-- RECORDS FOR THE EXERCISE follows --
#[export] Instance devfs : Vfs.FileSystems (world K D) := {|
  Vfs.fsys_kmalloc := {| kmalloc := fun n => zoom kernL (kmalloc n); kfree := fun p => zoom kernL (kfree p) |};
  Vfs.fsys_locks := {|
    lock_create := fun n => zoom kernL (lock_create n);
    lock_destroy := fun l => zoom kernL (lock_destroy l);
    lock_acquire := fun l => zoom kernL (lock_acquire l);
    lock_release := fun l => zoom kernL (lock_release l) |};
  Vfs.lock_do_i_hold := fun l => zoom kernL (lock_do_i_hold l);
  Vfs.ctxL := Lens w_ctx set_ctx;
  Vfs.FSOP_SYNC := fun f => in_vol f Sfs.sfs_sync;
  Vfs.FSOP_GETVOLNAME := fun f => n ← in_vol f Sfs.sfs_getvolname; mret (Some n);
  Vfs.FSOP_GETROOT := fun f => in_vol f Sfs.sfs_getroot;
  Vfs.FSOP_UNMOUNT := sfs_unmount_at;
  Vfs.dev_create_vnode := dev_create_vnode;
  Vfs.vn_fs := fun p => on_vnode p (v ← get_vn Sfs.vget p; mret (vn_fs v)) (v ← get_vn dvget p; mret (vn_fs v));
  Vfs.VOP_INCREF := fun p => on_vnode p (Sfs.VOP_INCREF p) (vnode_incref kernL dvget dvput p);
  Vfs.VOP_DECREF := fun p => on_vnode p (Sfs.VOP_DECREF p) (vnode_decref kernL dvget dvput dev_reclaim p);
  Vfs.VOP_INCOPEN := fun p => on_vnode p (vnode_incopen Sfs.kernL Sfs.vget Sfs.vput p) (vnode_incopen kernL dvget dvput p);
  Vfs.VOP_DECOPEN := fun p => on_vnode p (vnode_decopen Sfs.kernL Sfs.vget Sfs.vput Sfs.sfs_close p)
                                         (vnode_decopen kernL dvget dvput dev_close p);
  Vfs.VOP_OPEN := fun p flags => on_vnode p (Sfs.VOP_OPEN p flags) (dop p "open" (dev_open p flags));
  Vfs.VOP_GETTYPE := fun p => on_vnode p (Sfs.VOP_GETTYPE p) (dop p "gettype" (dev_gettype p));
  Vfs.VOP_TRUNCATE := fun p len => on_vnode p (Sfs.VOP_TRUNCATE p len) (dop p "truncate" (dev_truncate p len));
  Vfs.VOP_CREAT := fun p n x => on_vnode p (Sfs.VOP_CREAT p n x) (dop p "creat" (null_creat p n x));
  Vfs.VOP_SYMLINK := fun p n c => on_vnode p (Sfs.VOP_SYMLINK p) (dop p "symlink" (null_symlink p c n));
  Vfs.VOP_MKDIR := fun p n => on_vnode p (Sfs.VOP_MKDIR p) (dop p "mkdir" (null_nameop p n));
  Vfs.VOP_LINK := fun p n f => on_vnode p (Sfs.VOP_LINK p n f) (dop p "link" (null_link p n f));
  Vfs.VOP_REMOVE := fun p n => on_vnode p (Sfs.VOP_REMOVE p n) (dop p "remove" (null_nameop p n));
  Vfs.VOP_RMDIR := fun p n => on_vnode p (Sfs.VOP_RMDIR p) (dop p "rmdir" (null_nameop p n));
  Vfs.VOP_RENAME := fun p n q m => on_vnode p (Sfs.VOP_RENAME p n q m) (dop p "rename" (null_rename p n q m));
  Vfs.VOP_LOOKUP := fun p path => on_vnode p (Sfs.VOP_LOOKUP p path) (dop p "lookup" (dev_lookup p path));
  Vfs.VOP_LOOKPARENT := fun p path n => on_vnode p (Sfs.VOP_LOOKPARENT p path n) (dop p "lookparent" (dev_lookparent p path n));
  Vfs.VOP_READLINK := fun p => on_vnode_x p (Sfs.fs (Sfs.VOP_READLINK p)) (dop_x p "readlink" (null_io p));
  Vfs.VOP_NAMEFILE := fun p => on_vnode_x p (Sfs.fs (Sfs.VOP_NAMEFILE p)) (dop_x p "namefile" (dev_namefile p));
  Vfs.nulldev_init := nulldev_init;
|}.

End instance.

(** ** The operations that cannot fail *)

Section void.
Context {K D : Type} `{!Kmalloc K, !Locks K, !LockQuery K, !Device D, !VoidLocks K}.

Lemma in_vol_void {A} f (m : M (Sfs.sfs_fs K D) A) : nofail m -> nofail (in_vol f m).
Proof.
  intros Hm w e w'. unfold in_vol. destruct (w_vols w !! f) as [vo|]; [|done]. destruct (w_devs w !! vo_dev vo) as [[|d]|]; try done.
  pose proof (Hm (attach w d (vo_fs vo))) as H. destruct (m _); try done. by destruct (H e0 s).
Qed.

Lemma on_vnode_void {A} p (m : M (Sfs.sfs_fs K D) A) n : nofail m -> nofail n -> nofail (on_vnode p m n).
Proof. intros Hm Hn w e w'. unfold on_vnode. destruct (volume_of p w); [by apply in_vol_void|apply Hn]. Qed.

#[export] Instance devfs_void : VfsPath.VoidOps (world K D).
Proof.
  split; cbn -[on_vnode in_vol]; intros x; try (apply on_vnode_void; unfold Sfs.VOP_INCREF, Sfs.VOP_DECREF; nofail).
  - change (nofail (zoom (kernL (D := D)) (lock_acquire x))). nofail.
  - change (nofail (zoom (kernL (D := D)) (lock_release x))). nofail.
  - apply in_vol_void. unfold Sfs.sfs_getroot. nofail.
  - apply nofail_bind; [|done]. by apply in_vol_void.
Qed.

End void.

(** ** The names of volumes *)

Section volumes.
Context {K D : Type} `{!Kmalloc K, !Locks K, !LockQuery K, !Device D}.

Definition volume_names (w : world K D) (f : Z) : option (option (list Z)) :=
  vo ← w_vols w !! f;
  match w_devs w !! vo_dev vo with
  | Some (Disk _) => Some (Some (Sfs.cstring (Sfs.sp_volname (Sfs.s_super (vo_fs vo)))))
  | _ => None
  end.

Lemma leave_attach (w : world K D) f vo d :
  w_vols w !! f = Some vo -> w_devs w !! vo_dev vo = Some (Disk d) ->
  leave f (vo_dev vo) (Sfs.s_ctx (vo_fs vo)) (attach w d (vo_fs vo)) w = w.
Proof.
  intros Hv Hd. unfold leave, attach, detach. cbn. rewrite insert_id by done. rewrite insert_id; [by destruct w|].
  rewrite Hv. destruct vo as [x [[] ? [] ? ? ? ? ? ? ?]]. done.
Qed.

#[export] #[refine] Instance devfs_volnames : VfsList.VolNames (world K D) := {| VfsList.volumes := volume_names |}.
Proof.
  - intros f n w H. unfold volume_names in H. destruct (w_vols w !! f) as [vo|] eqn:Ev; [|done]. simpl in H.
    destruct (w_devs w !! vo_dev vo) as [[|d]|] eqn:Ed; try done. injection H as <-.
    cbn [Vfs.FSOP_GETVOLNAME devfs]. erewrite bind_Done; [done|]. unfold in_vol. rewrite Ev, Ed. cbn [Sfs.sfs_getvolname gets].
    unfold Sfs.sfs_getvolname, gets. f_equal. by apply leave_attach.
  - intros l w w' f. cbn. unfold zoom. cbn. destruct (lock_acquire l (w_kern w)); intros [=]; by subst.
  - intros l p w w' f. cbn. unfold zoom. cbn. destruct (kmalloc l (w_kern w)); intros [=]; by subst.
  - intros p w w' f. cbn. unfold zoom. cbn. destruct (kfree p (w_kern w)); intros [=]; by subst.
Defined.

#[export] #[refine] Instance devfs_kmalloc_spec `{!KmallocSpec K} : @KmallocSpec (world K D) Vfs.fsys_kmalloc :=
  {| heap_rep := fun w B => heap_rep (w_kern w) B |}.
Proof.
  - intros w B p n R. by apply (heap_rep_range (w_kern w)).
  - intros w B p n q m R. by apply (heap_rep_disjoint (w_kern w)).
  - intros w B sz R Hsz. cbn. unfold zoom. cbn.
    destruct (kmalloc_spec (w_kern w) B sz R Hsz) as [(h & -> & R')|(p & h & -> & Hp & HB & R')]; [left|right].
    + by eexists.
    + by eexists p, _.
  - intros w B p n R HB. cbn. unfold zoom. cbn. destruct (kfree_spec (w_kern w) B p n R HB) as (h & -> & R'). by eexists.
  - intros w B R. cbn. unfold zoom. cbn. rewrite (kfree_null _ B R). by destruct w.
Defined.

End volumes.

End Devfs.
-- RECORDS FOR THE EXERCISE concluded --
ABOUT THIS EXERCISE.
I'd like an exact copy of the lines above, from the very first one through the line that contains "lock_destroy := fun", with nothing else added.

SOLVED PROBLEM.
#[export] Instance devfs : Vfs.FileSystems (world K D) := {|
  Vfs.fsys_kmalloc := {| kmalloc := fun n => zoom kernL (kmalloc n); kfree := fun p => zoom kernL (kfree p) |};
  Vfs.fsys_locks := {|
    lock_create := fun n => zoom kernL (lock_create n);
    lock_destroy := fun l => zoom kernL (lock_destroy l);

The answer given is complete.